Personal information
- Full name: Alex Sandro dos Santos Apolinário
- Date of birth: 7 November 1996
- Place of birth: Ribeirão Preto, Brazil
- Date of death: 7 January 2021 (aged 24)
- Place of death: Vila Franca de Xira, Portugal
- Height: 1.85 m (6 ft 1 in)
- Position(s): Attacking midfielder

Youth career
- Botafogo SP
- 2015–2016: Cruzeiro

Senior career*
- Years: Team / Apps / (Gls)
- 2016–2018: Cruzeiro / 7 / (0)
- 2018: → Athletico Paranaense (loan) / 5 / (1)
- 2019–2021: Alverca / 40 / (8)
- Total:  / 52 / (9)

= Alex Apolinário =

Brazilian footballer (1996–2021)

Alex Sandro dos Santos Apolinário (7 November 1996 – 7 January 2021) was a Brazilian professional footballer who played as an attacking midfielder. On 7 January 2021, he died due to a cardiac arrest suffered during a match.

==Career==
Born in Ribeirão Preto, São Paulo, Apolinário started his career at Botafogo Futebol Clube (SP) in his native city before signing with Cruzeiro Esporte Clube in 2015. In 2016, he was promoted to their senior team, and on 9 March he made his professional debut in the Primeira Liga in a 2–1 home win over Club Athletico Paranaense, as a 64th-minute substitute for Matías Pisano.

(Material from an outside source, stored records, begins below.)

(* ===== verification/Exporters.v ===== *)
(** * The Prometheus exporter (src/exporters/prometheus.cpp)

    The exposition text is a list of lines, written in the order of the source:
    [emitHelp], [emitType] and [emitMetric] are the three kinds of line. How a
    stream prints a [double] is a parameter. *)
From stdpp Require Import base gmap list strings.
From Stdlib Require Import Ascii ZArith Lia.
From S2P Require Import Prelude Doubles Types Config SqlAnalyze Observer ConnectionPool Scripts.

Open Scope Z_scope.

(** ** Lines *)
Definition escape_label_char (c : ascii) : str :=
  if ch c backslash then [backslash; backslash]
  else if ch c dquote then [backslash; dquote]
  else if ch c newline then [backslash; "n"%char]
  else if (code c <? 32)%N then ["?"%char]
  else [c].
Definition escapeLabel (s : str) : str := concat (map escape_label_char s).

Definition render_label (kv : str * str) : str :=
  kv.1 ++ lit "=" ++ [dquote] ++ escapeLabel kv.2 ++ [dquote].
Definition renderLabels (kvs : list (str * str)) : str := join [","%char] (map render_label kvs).

Inductive MetricValue := MCount (n : Z) | MDouble (d : double).

(** A line of the exposition; the labels are rendered when it is written. *)
Inductive PromLine :=
  | LHelp (name help : str)
  | LType (name type : str)
  | LMetric (name : str) (labels : list (str * str)) (value : MetricValue).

In January 2018, Apolinário transferred to Paranaense on a one-year loan deal. The team won the Campeonato Paranaense, though he was not a regular. On 10 March as a first-half substitute for João Pedro Heinen, he scored his only goal to conclude a 7–1 home win over Rio Branco Sport Club.

Apolinário moved abroad for the first time in January 2019, joining F.C. Alverca of the Campeonato de Portugal, the third tier of the country's football league system. On 17 October that year, he opened the scoring as the club eliminated holders Sporting CP from the third round of the Taça de Portugal with a 2–0 home win; it was only the second time in its history that team was eliminated by a third-tier club.

== Death ==
On 3 January 2021, in a Campeonato de Portugal match against Almeirim in Alverca do Ribatejo, Apolinário went into cardiac arrest in the 27th minute of the match. He was revived after several attempts and stayed at the Vila Franca de Xira Hospital, where he was put in an induced coma. He died four days later; he was 24.